Atomic claims and evidence

  1. 1.1OECD, Explanatory Memorandum on the Updated OECD Definition of an AI System
    Source
    OECD, Explanatory Memorandum on the Updated OECD Definition of an AI System
    Source role
    Authoritative source
    Exact locator
    Building AI systems and models, machine-learning approaches, p. 7
    Supported claim
    OECD describes training as the process of improving a system’s performance using machine-learning techniques.
    Last verification
    Review due
    Scope limitation
    This description concerns machine-learning training and does not cover every kind of software development.
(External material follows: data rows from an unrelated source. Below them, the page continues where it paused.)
(** ** The git binder *)

Section Git_properties.
Import GitBinder.
Context {GitFormat : Type} `{EqDecision GitFormat}.
Context {GitIgnore : Type} `{EqDecision GitIgnore}.
Variable directory : GitIgnore.
Context {ExplorerSource : Type}.
Implicit Types (a b : @GitMixedStatus GitFormat).
Implicit Types (p q d root : string).
Implicit Types (u : Updates).

Lemma statusEqual_refl a : statusEqual a a = true.
Proof. unfold statusEqual. by rewrite !bool_decide_eq_true_2. Qed.

Lemma same_status_refl (o : option (@GitMixedStatus GitFormat)) :
  same_status o o = true.
Proof. destruct o; [apply statusEqual_refl|done]. Qed.

Lemma status_loop_spec (prevS statuses : gmap string (@GitMixedStatus GitFormat))
    (paths : gset string) :
  let r := map_fold status_step (prevS, paths) statuses in
  (∀ p, r.1 !! p =
          match prevS !! p, statuses !! p with
          | Some old, Some s => if statusEqual old s then None else Some old
          | o, _ => o
          end)
  ∧ (∀ p, p ∈ r.2 ↔
            p ∈ paths
            ∨ ∃ s, statuses !! p = Some s ∧ same_status (prevS !! p) (Some s) = false).
Proof.
  cbv zeta. apply (map_fold_weak_ind (λ r m,
    (∀ p, r.1 !! p =
            match prevS !! p, m !! p with
            | Some old, Some s => if statusEqual old s then None else Some old
            | o, _ => o
            end)
    ∧ (∀ p, p ∈ r.2 ↔
              p ∈ paths
              ∨ ∃ s, m !! p = Some s ∧ same_status (prevS !! p) (Some s) = false))).
  - split.
    + intros p; simpl. rewrite lookup_empty. by destruct (prevS !! p).
    + intros p; simpl. setoid_rewrite lookup_empty. naive_solver.
  - intros i s m [prev ps] Hi [Hprev Hps]. simpl in *.
    assert (prev !! i = prevS !! i) as Hprev_i.
    { rewrite Hprev, Hi. by destruct (prevS !! i). }
    unfold status_step; simpl. rewrite Hprev_i.
    split.
    + intros p. destruct (decide (p = i)) as [->|Hne].
      * rewrite lookup_insert_eq.
        destruct (prevS !! i) as [old|] eqn:Hold; [|simpl; by rewrite Hprev_i].
        destruct (statusEqual old s); simpl;
          [by rewrite lookup_delete_eq|by rewrite Hprev_i].
      * rewrite lookup_insert_ne by done. rewrite <- Hprev.
        destruct (prevS !! i) as [old|]; [|done].
        destruct (statusEqual old s); simpl; [by rewrite lookup_delete_ne|done].
    + intros p.
      assert (p ∈ (match prevS !! i with
                   | Some old =>
                       if statusEqual old s then (delete i prev, ps)
                       else (prev, ps ∪ {[i]})
                   | None => (prev, ps ∪ {[i]})
                   end).2
              ↔ p ∈ ps ∨ (p = i ∧ same_status (prevS !! i) (Some s) = false)) as ->.
      { destruct (prevS !! i) as [old|]; simpl;
          [destruct (statusEqual old s)|]; simpl; set_solver. }
      rewrite Hps. destruct (decide (p = i)) as [->|Hne].
      * rewrite lookup_insert_eq. setoid_rewrite Hi. naive_solver.
      * rewrite lookup_insert_ne by done. naive_solver.
Qed.

Lemma addGitIgnore_paths p (k : GitIgnore) u q :
  q ∈ updatePaths (addGitIgnore directory p k u)
  ↔ q ∈ updatePaths u ∨ (q = p ∧ k ≠ directory).
Proof. unfold addGitIgnore. case_decide; simpl; set_solver. Qed.

Lemma addGitIgnore_dirs p (k : GitIgnore) u d :
  d ∈ updateDirs (addGitIgnore directory p k u)
  ↔ d ∈ updateDirs u ∨ (d = strip_trailing_separator p ∧ k = directory).
Proof. unfold addGitIgnore. case_decide; simpl; set_solver. Qed.

Lemma ignore_loop_spec (prevI ignores : gmap string GitIgnore) u :
  let r := map_fold (ignore_step directory) (prevI, u) ignores in
  (∀ p, r.1 !! p =
          match prevI !! p, ignores !! p with
          | Some old, Some k => if decide (old = k) then None else Some old
          | o, _ => o
          end)
  ∧ (∀ q, q ∈ updatePaths r.2 ↔
            q ∈ updatePaths u
            ∨ ∃ k, ignores !! q = Some k ∧ prevI !! q ≠ Some k ∧ k ≠ directory)
  ∧ (∀ d, d ∈ updateDirs r.2 ↔
            d ∈ updateDirs u
            ∨ ∃ p, d = strip_trailing_separator p
                   ∧ ignores !! p = Some directory ∧ prevI !! p ≠ Some directory).
Proof.
  cbv zeta. apply (map_fold_weak_ind (λ r m,
    (∀ p, r.1 !! p =
            match prevI !! p, m !! p with
            | Some old, Some k => if decide (old = k) then None else Some old
            | o, _ => o
            end)
    ∧ (∀ q, q ∈ updatePaths r.2 ↔
              q ∈ updatePaths u
              ∨ ∃ k, m !! q = Some k ∧ prevI !! q ≠ Some k ∧ k ≠ directory)
    ∧ (∀ d, d ∈ updateDirs r.2 ↔
              d ∈ updateDirs u
              ∨ ∃ p, d = strip_trailing_separator p
                     ∧ m !! p = Some directory ∧ prevI !! p ≠ Some directory))).
  - split; [|split].
    + intros p; simpl. rewrite lookup_empty. by destruct (prevI !! p).
    + intros q; simpl. setoid_rewrite lookup_empty. naive_solver.
    + intros d; simpl. setoid_rewrite lookup_empty. naive_solver.
  - intros i k m [prev acc] Hi (Hprev & Hps & Hds). simpl in *.
    assert (prev !! i = prevI !! i) as Hprev_i.
    { rewrite Hprev, Hi. by destruct (prevI !! i). }
    unfold ignore_step; simpl. rewrite Hprev_i.
    split; [|split].
    + intros p. destruct (decide (p = i)) as [->|Hne].
      * rewrite lookup_insert_eq.
        destruct (prevI !! i) as [old|] eqn:Hold; [|simpl; by rewrite Hprev_i].
        destruct (decide (old = k)); simpl;
          [by rewrite lookup_delete_eq|by rewrite Hprev_i].
      * rewrite lookup_insert_ne by done. rewrite <- Hprev.
        destruct (prevI !! i) as [old|]; [|done].
        destruct (decide (old = k)); simpl; [by rewrite lookup_delete_ne|done].
    + intros q.
      assert (q ∈ updatePaths
                (match prevI !! i with
                 | Some old =>
                     if decide (old = k) then (delete i prev, acc)
                     else (prev, addGitIgnore directory i k acc)
                 | None => (prev, addGitIgnore directory i k acc)
                 end).2
              ↔ q ∈ updatePaths acc
                ∨ (q = i ∧ prevI !! i ≠ Some k ∧ k ≠ directory)) as ->.
      { destruct (prevI !! i) as [old|]; simpl;
          [destruct (decide (old = k))|]; simpl;
          rewrite ?addGitIgnore_paths; naive_solver. }
      rewrite Hps. destruct (decide (q = i)) as [->|Hne].
      * rewrite lookup_insert_eq. setoid_rewrite Hi. naive_solver.
      * rewrite lookup_insert_ne by done. naive_solver.
    + intros d.
      assert (d ∈ updateDirs
                (match prevI !! i with
                 | Some old =>
                     if decide (old = k) then (delete i prev, acc)
                     else (prev, addGitIgnore directory i k acc)
                 | None => (prev, addGitIgnore directory i k acc)
                 end).2
              ↔ d ∈ updateDirs acc
                ∨ (d = strip_trailing_separator i
                   ∧ prevI !! i ≠ Some k ∧ k = directory)) as ->.
      { destruct (prevI !! i) as [old|]; simpl;
          [destruct (decide (old = k))|]; simpl;
          rewrite ?addGitIgnore_dirs; naive_solver. }
      rewrite Hds. split.
      * intros [[Hd|(p & -> & Hp & Hne)]|(-> & Hne & ->)]; [by left| |].
        -- right. exists p. split; [done|]. split; [|done].
           rewrite lookup_insert_ne; [done|]. intros ->. by rewrite Hi in Hp.
        -- right. exists i. by rewrite lookup_insert_eq.
      * intros [Hd|(p & -> & Hp & Hne)]; [by left; left|].
        destruct (decide (p = i)) as [->|Hpi].
        -- rewrite lookup_insert_eq in Hp. simplify_eq. by right.
        -- rewrite lookup_insert_ne in Hp by done. left; right. by exists p.
Qed.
  2. 2.1Regulation (EU) 2024/1689 (Artificial Intelligence Act)
    Source
    Regulation (EU) 2024/1689 (Artificial Intelligence Act)
    Source role
    Authoritative source
    Exact locator
    Article 3(29)
    Supported claim
    The EU AI Act defines training data as data used to train an AI system through fitting its learnable parameters.
    Last verification
    Review due
    Scope limitation
    This is the Act’s terminology and does not prescribe a particular training method.